Each of the three methods for the assessment of physical activity reviewed above has a number of positive and negative aspects. Positive aspects of questionnaires like the Baecke questionnaire are the short time needed for a subject to fill out the 21 questions, the simple scoring system for the calculation of an activity index, and the coverage of the normal daily life activity pattern of the subject. A disadvantage of questionnaires is the fact that subjects can easily overestimate or underestimate the time spent in activities, and most questionnaires are not applicable for all subject categories from children, people with and without jobs, to the elderly. Heart rate monitoring is an objective method. However, heart rate is affected by more factors than physical activity, data conversion needs individual measurements of heart rate in combination with oxygen consumption, and heart rate monitors are not tolerated by subjects for time intervals representative of daily life like 1 wk or more. Heart rate monitoring remains a proxy measure for physical activity (12). Motion sensors give objective information but the optimal instrument is not yet on the market. The triaxial accelerometer used in the studies of Bouten at al. (4) and of Westerterp and Bouten (34) was a self-made instrument, not yet commercially available. The commercial available triaxial accelerometer named Tritrac (Reining International, Ltd., Madison, WI) has not yet been validated with doubly labeled water. Additionally, the size of the validated triaxial accelerometer and of the Tritrac, respectively, 170 g, 238 cm3 and 275 g, 270 cm3, limits wearing comfort. We now use a miniaturized version of the validated triaxial accelerometer measuring 30 g, 11 cm3 (33).
A research issue for physical activity level and energy expenditure of activity in relation to obesity is the definition of risk groups. Successful intervention should start before obesity is manifest. Doubly labeled water studies show an increase of activity associated energy expenditure with body mass index, and the average PAL of lean and obese subjects is quite similar (20,32). The majority of obese subjects is moderately active and an increase in the activity level of obese subjects is limited by the ability to perform exercise of higher intensity.

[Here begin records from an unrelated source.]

(** ** Requests *)

Definition requestSIM_IO (data : ril_request_data) : ril unit :=
  p_args ← lift (sim_io_data data);
  line ← ask_line (AT_singleline (crsm_command p_args) (s2b "+CRSM:"));
  match line with
  | None => complete RIL_E_GENERIC_FAILURE DNone
  | Some line =>
    match crsm_line line with
    | None => complete RIL_E_GENERIC_FAILURE DNone
    | Some (sw1, sw2, simResponse) => complete RIL_E_SUCCESS (DSimIo sw1 sw2 simResponse)
    end
  end.

(** [None]: the data has another length.  One pointer, or a second that is NULL. *)
Definition pin_command (l : list (option bytes)) : outcome (option bytes) :=
  match l with
  | [pin] => Ret (Some (s2b "AT+CPIN=" ++ dquote (print_str pin)))
  | _ =>
    second ← arr_rd l 1;
    pin ← arr_rd l 0;
    match second, l with
    | None, _ => Ret (Some (s2b "AT+CPIN=" ++ dquote (print_str pin)))
    | Some new, [_; _] => Ret (Some (s2b "AT+CPIN=" ++ dquote (print_str pin) ++ [COMMA] ++ dquote new))
    | _, _ => Ret None
    end
  end.

Definition requestEnterSimPin (data : ril_request_data) : ril unit :=
  l ← lift (strings data);
  cmd ← lift (pin_command l);
  match cmd with
  | None => complete RIL_E_PASSWORD_INCORRECT DNone
  | Some cmd =>
    r ← ask (AT_singleline cmd (s2b "+CPIN:"));
    match r with
    | None => complete RIL_E_PASSWORD_INCORRECT DNone
    | Some _ => complete RIL_E_SUCCESS DNone
    end
  end.

(** Registered, for 3GPP2, whatever the network says. *)
Definition requestImsRegistrationState : ril unit := complete RIL_E_SUCCESS (DInts [1; RADIO_TECH_3GPP2]).

Definition not_supported : ril unit := complete RIL_E_REQUEST_NOT_SUPPORTED DNone.

(** The cases of CDMA: when the technology is another, each falls into the next, and the
    last into the default. *)
Definition cdma_request (cdma : ril unit) : ril unit :=
  v ← get_vars;
  if TECH_BIT (sMdmInfo v) =? MDM_CDMA then cdma else not_supported.

Definition baseband_version : ril unit :=
  v ← get_vars;
  if TECH_BIT (sMdmInfo v) =? MDM_LTE then requestLteBaseBandVersion else cdma_request requestCdmaDeviceIdentity.

Definition when (b : bool) (m : ril unit) : ril unit := if b then m else not_supported.

(** The switch: the cases of the requests of [Ril]. *)
Definition handle_shared (request : ril_request) (data : ril_request_data) : ril unit :=
  match request with
  | GET_SIM_STATUS => requestGetSimStatus
  | GET_CURRENT_CALLS => requestGetCurrentCalls env
  | DIAL => requestDial data
  | HANGUP => requestHangup data
  | HANGUP_WAITING_OR_BACKGROUND => requestCallControl (s2b "AT+CHLD=0")
  | HANGUP_FOREGROUND_RESUME_BACKGROUND => requestCallControl (s2b "AT+CHLD=1")
  | SWITCH_WAITING_OR_HOLDING_AND_ACTIVE => requestCallControl (s2b "AT+CHLD=2")
  | ANSWER => requestCallControl (s2b "ATA")
  | CONFERENCE => requestCallControl (s2b "AT+CHLD=3")
  | UDUB => requestCallControl (s2b "ATH")
  | SEPARATE_CONNECTION => requestSeparateConnection data
  | SIGNAL_STRENGTH => requestSignalStrength
  | VOICE_REGISTRATION_STATE => requestRegistrationState env true
  | DATA_REGISTRATION_STATE => requestRegistrationState env false
  | OPERATOR => requestOperator
  | RADIO_POWER => requestRadioPower data
  | DTMF => requestDtmf data
  | SEND_SMS => requestSendSMS data
  | CDMA_SEND_SMS => requestCdmaSendSMS data
  | IMS_REGISTRATION_STATE => when (RIL_VERSION_4_4_AND_ABOVE (sdk env)) requestImsRegistrationState
  | IMS_SEND_SMS => when (RIL_VERSION_4_4_AND_ABOVE (sdk env)) (RequestImsSendSms data)
  | SETUP_DATA_CALL => requestSetupDataCall env data
  | DEACTIVATE_DATA_CALL => requestDeactivateDataCall env data
  | SMS_ACKNOWLEDGE => requestSMSAcknowledge data
  | GET_IMSI => requestNumeric (s2b "AT+CIMI")
  | GET_IMEI => requestNumeric (s2b "AT+CGSN")
  | SIM_IO => requestSIM_IO data
  | SEND_USSD => not_supported
  | CANCEL_USSD => requestNumeric (s2b "AT+CUSD=2")
  | SET_NETWORK_SELECTION_AUTOMATIC => requestSetNetworkSelectionAutomatic
  | DATA_CALL_LIST => requestDataCallList env
  | QUERY_NETWORK_SELECTION_MODE => requestQueryNetworkSelectionMode
  | OEM_HOOK_RAW | OEM_HOOK_STRINGS => complete RIL_E_SUCCESS (DEcho data)
  | WRITE_SMS_TO_SIM => requestWriteSmsToSim data
  | DELETE_SMS_ON_SIM => requestDeleteSmsOnSim data
  | SET_NETWORK_SELECTION_MANUAL => requestSetNetworkSelectionManual data
  | QUERY_AVAILABLE_NETWORKS => requestQueryAvailableNetworks
  | ENTER _ | CHANGE_SIM_PIN | CHANGE_SIM_PIN2 => requestEnterSimPin data
  | VOICE_RADIO_TECH => requestVoiceRadioTech
  | SET_PREFERRED_NETWORK_TYPE => requestSetPreferredNetworkType data
  | GET_PREFERRED_NETWORK_TYPE => requestGetPreferredNetworkType
  | GET_CELL_INFO_LIST => when (RIL_VERSION_4_3_AND_ABOVE (sdk env)) requestGetCellInfoList
  | SET_UNSOL_CELL_INFO_LIST_RATE => when (RIL_VERSION_4_3_AND_ABOVE (sdk env)) (requestSetCellInfoListRate data)
  | BASEBAND_VERSION => baseband_version
  | DEVICE_IDENTITY => cdma_request requestCdmaDeviceIdentity
  | CDMA_SUBSCRIPTION => cdma_request requestCdmaSubscription
  | CDMA_SET_SUBSCRIPTION_SOURCE => cdma_request (requestCdmaSetSubscriptionSource data)
  | CDMA_GET_SUBSCRIPTION_SOURCE => cdma_request requestCdmaGetSubscriptionSource
  | CDMA_QUERY_ROAMING_PREFERENCE => cdma_request requestCdmaGetRoamingPreference
  | CDMA_SET_ROAMING_PREFERENCE => cdma_request (requestCdmaSetRoamingPreference data)
  | EXIT_EMERGENCY_CALLBACK_MODE => cdma_request requestExitEmergencyMode
  | SET_FACILITY_LOCK | QUERY_FACILITY_LOCK | OTHER_REQUEST => not_supported
  end.

Definition handle (request : alt_request) (data : ril_request_data) : ril unit :=
  match request with
  | Shared r => handle_shared r data
  | SCREEN_STATE => complete RIL_E_SUCCESS DNone
  | CDMA_SMS_ACKNOWLEDGE => requestCDMASMSAcknowledge data
  | LAST_CALL_FAIL_CAUSE => when (volte env) requestGetLastCallFailCause
  | QUERY_CLIP => when (volte env) requestGetClip
  | GET_CLIR => when (volte env) requestGetClir
  | SET_CLIR => when (volte env) (requestSetClir data)
  | QUERY_CALL_WAITING => when (volte env) (requestQuaryCallWaiting data)
  | SET_CALL_WAITING => when (volte env) (requestSetCallWaiting data)
  | GET_IMEISV => not_supported
  end.

(** The requests that a radio which is off answers. *)
Definition answered_when_off (request : alt_request) : bool :=
  bool_decide (request ∈ [Shared RADIO_POWER; Shared GET_SIM_STATUS; Shared BASEBAND_VERSION; Shared GET_IMEI; GET_IMEISV; SCREEN_STATE]).

Definition onRequest (request : alt_request) (data : ril_request_data) : ril unit :=
  v ← get_vars;
  if bool_decide (sState v = RADIO_STATE_UNAVAILABLE) && negb (bool_decide (request = Shared GET_SIM_STATUS)) then
    complete RIL_E_RADIO_NOT_AVAILABLE DNone
  else if bool_decide (sState v = RADIO_STATE_OFF) && negb (answered_when_off request) then
    complete RIL_E_RADIO_NOT_AVAILABLE DNone
  else handle request data.

(** ** Unsolicited lines *)

(** A message of either technology; a line that cannot be read ends the function. *)
Definition sms_arrived (u : RIL_Unsol) (s : bytes) (sms_pdu : option bytes) : ril passed :=
  isGsm ← lift (isGSMSmsUnsolicited s sms_pdu);
  if isGsm <? 0 then mret Stopped
  else
    pdu ← lift (checked sms_pdu);
    _ ← (if negb (isGsm =? 0) then unsolicited u (DString pdu) else notifynewCdmaSMS pdu);
    mret Passed.

(** What one kind of line does. *)
Definition passing (m : ril unit) : ril passed := _ ← m; mret Passed.

(** [%NOTIFYEV:LTIME]: the rest of the line, of which there may be nothing. *)
Definition ltime_event (s : bytes) : ril unit :=
  match read_str (snd (at_tok_start (Some s))) with
  | None => mret tt
  | Some (_, line) => time ← lift (checked line); unsolicited RIL_UNSOL_NITZ_TIME_RECEIVED (DString time)
  end.

Definition first_int (s : bytes) : option Z :=
  match (p ← read_start (Some s); read_int p) with Some (v, _) => Some v | None => None end.

Definition unsolicited_line (s : bytes) (sms_pdu : option bytes) : ril passed :=
  let begins p := strStartsWith s (s2b p) in
  if begins "%CTZV:" then passing (nitz_event s)
  else if begins "+CRING:" || begins "RING" || begins "NO CARRIER" || begins "+CCWA" || begins "+CDUU" then
    passing (unsolicited RIL_UNSOL_RESPONSE_CALL_STATE_CHANGED DNone)
  else if begins "+CREG:" || begins "+CGREG:" || begins "+CEREG:" then
    passing (unsolicited RIL_UNSOL_RESPONSE_VOICE_NETWORK_STATE_CHANGED DNone)
  else if RIL_VERSION_4_4_AND_ABOVE (sdk env) && begins "+CIREGU:" then
    passing (unsolicited RIL_UNSOL_RESPONSE_IMS_NETWORK_STATE_CHANGED DNone)
  else if begins "%STATCM:" then
    match first_int s with
    | None => mret Stopped
    | Some eventId => passing (if eventId =? 4 then emit (Timed onDataCallListChanged_cb 0) else mret tt)
    end
  else if begins "+CMT:" then sms_arrived RIL_UNSOL_RESPONSE_NEW_SMS s sms_pdu
  else if begins "+CDS:" then sms_arrived RIL_UNSOL_RESPONSE_NEW_SMS_STATUS_REPORT s sms_pdu
  else if begins "+CGEV:" then passing (emit (Timed onDataCallListChanged_cb 0))
  else if begins "+CCSS: " then
    match first_int s with
    | None => mret Stopped
    | Some source =>
      v ← get_vars;
      let m := sMdmInfo v in
      _ ← set_vars (set_mdm (mk_mdm (supportedTechs m) (currentTech m) (isMultimode m) (preferredNetworkMode m) source));
      passing (unsolicited RIL_UNSOL_CDMA_SUBSCRIPTION_SOURCE_CHANGED (DInts [source]))
    end
  else if begins "+WSOS: " then
    match (p ← read_start (Some s); read_bool p) with
    | None => mret Stopped
    | Some (state, _) =>
      passing (unsolicited (if ctrue state then RIL_UNSOL_ENTER_EMERGENCY_CALLBACK_MODE else RIL_UNSOL_EXIT_EMERGENCY_CALLBACK_MODE) DNone)
    end
  else if begins "+WPRL: " then
    match first_int s with
    | None => mret Stopped
    | Some version => passing (unsolicited RIL_UNSOL_CDMA_PRL_CHANGED (DInts [version]))
    end
  else if begins "+CFUN: 0" then passing (setRadioState RADIO_STATE_OFF)
  else if begins "%NOTIFYEV:LTIME" then passing (ltime_event s)
  else mret Passed.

Exercise training potentially increases energy expenditure and decreases body fat, a beneficial aspect for somebody with too much body fat. However, women tend to compensate for an exercise-induced increase in expenditure with an increased intake, resulting in a smaller effect on body mass and fat mass compared with men. Cross-sectional data confirm the evidence mentioned; a higher activity energy expenditure is related to a lower percent body fat in men, whereas no such relationship is apparent in women (35).
The combination of energy restriction with exercise training does not result in additional fat loss. Doubly labeled water studies have shown that training induced energy expenditure during dieting is compensated by a reduction of physical activity outside the training interval (32). However, there are indications that exercise training helps subjects to comply with energy restricted diet. Successful maintenance of body mass and body composition, after weight reduction, will be facilitated at a higher level of energy turnover (31).

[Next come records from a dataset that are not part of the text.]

Lemma frames_complete e d : frames (complete e d).
Proof. apply frames_emit. Qed.
Lemma frames_unsolicited u d : frames (unsolicited u d).
Proof. apply frames_emit. Qed.
Lemma frames_send q : frames (send q).
Proof. unfold send. frames_auto. Qed.
Lemma frames_ask q : frames (ask q).
Proof. unfold ask. frames_auto. Qed.
Lemma frames_ask_ne q : frames (ask_ne q).
Proof. unfold ask_ne. frames_auto. Qed.
Lemma frames_with_line r : frames (with_line r).
Proof. unfold with_line. frames_auto. Qed.
Hint Resolve frames_complete frames_unsolicited frames_send frames_ask frames_ask_ne frames_with_line : frames.
Lemma frames_ask_line q : frames (ask_line q).
Proof. unfold ask_line. frames_auto. Qed.
Lemma frames_ask_line_ne q : frames (ask_line_ne q).
Proof. unfold ask_line_ne. frames_auto. Qed.
Hint Resolve frames_ask_line frames_ask_line_ne : frames.

Lemma frames_ifc_config name up : frames (ifc_config env name up).
Proof. unfold ifc_config. frames_auto. Qed.
Hint Resolve frames_ifc_config : frames.

Lemma frames_reliable_loop q out k : forall err h, frames (reliable_loop q out k err h).
Proof.
  induction k as [|k IH]; intros err h; cbn [reliable_loop]; [frames_auto|]. apply frames_bind; [auto with frames|]. intros [e r].
  apply frames_bind; [frames_auto|]. intros ok. destruct ok; [frames_auto|]. apply frames_bind; [frames_auto|]. intros; apply IH.
Qed.
Hint Resolve frames_reliable_loop : frames.

Lemma frames_reliable q out n : frames (at_send_command_reliable_interenal q out n).
Proof. unfold at_send_command_reliable_interenal. frames_auto. Qed.
Hint Resolve frames_reliable : frames.

Lemma frames_getPdnTable : frames getPdnTable.
Proof. unfold getPdnTable. frames_auto. Qed.
Hint Resolve frames_getPdnTable : frames.

Lemma frames_getPdnByApnName apn : frames (getPdnByApnName apn).
Proof. unfold getPdnByApnName. frames_auto. Qed.
Lemma frames_debug_pause : frames (debug_pause env).
Proof. unfold debug_pause. frames_auto. Qed.
Hint Resolve frames_getPdnByApnName frames_debug_pause : frames.

Lemma frames_pdn_rounds fuel l : forall i rs, frames (pdn_rounds env fuel l i rs).
Proof.
  induction fuel as [|fuel IH]; intros i rs; cbn [pdn_rounds]; (destruct (l !! i) as [e|]; [|frames_auto]); [frames_auto|].
  case_match; [apply IH|]. apply frames_bind; [auto with frames|]. intros [r|]; [|frames_auto].
  apply frames_bind; [frames_auto|]. intros [st|]; [apply IH|frames_auto].
Qed.
Hint Resolve frames_pdn_rounds : frames.

Lemma frames_calls request pdn : frames (requestOrSendDataCallList env request pdn).
Proof. unfold requestOrSendDataCallList, answer_calls. frames_auto. Qed.
Hint Resolve frames_calls : frames.

Lemma frames_setup data : frames (requestSetupDataCall env data).
Proof. unfold requestSetupDataCall, find_or_set, activateDataSessionPdn. frames_auto. Qed.

Lemma frames_deactivate data : frames (requestDeactivateDataCall env data).
Proof. unfold requestDeactivateDataCall. frames_auto. Qed.

Lemma frames_signal : frames requestSignalStrength.
Proof. unfold requestSignalStrength, requestSignalStrength_helper. frames_auto. Qed.

Lemma frames_command_line q : frames (command_line q).
Proof. unfold command_line. frames_auto. Qed.
Hint Resolve frames_command_line : frames.

Lemma frames_operator_names cmds : frames (operator_names cmds).
Proof.
  induction cmds as [|c cmds IH]; cbn [operator_names]; [frames_auto|]. apply frames_bind; [auto with frames|]. intros err.
  case_match; [frames_auto|]. apply frames_bind; [auto with frames|]. intros [l|]; [|frames_auto]. destruct (cops_line l); [|frames_auto].
  apply frames_bind; [done|]. intros; frames_auto.
Qed.
Hint Resolve frames_operator_names : frames.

Finally, there is an indication that the effect of overfeeding, i.e., a positive energy balance, on weight gain is a function of habitual physical activity. Levine at al. (11) recently showed, by measuring changes in ADMR with doubly labeled water after overfeeding, that resistance to fat gain in nonobese men and women was a function of what they called nonexercise activity thermogenesis (NEAT). An objective activity monitor like an triaxial accelerometer would allow more insight in the components of NEAT as an important potential determinant of obesity.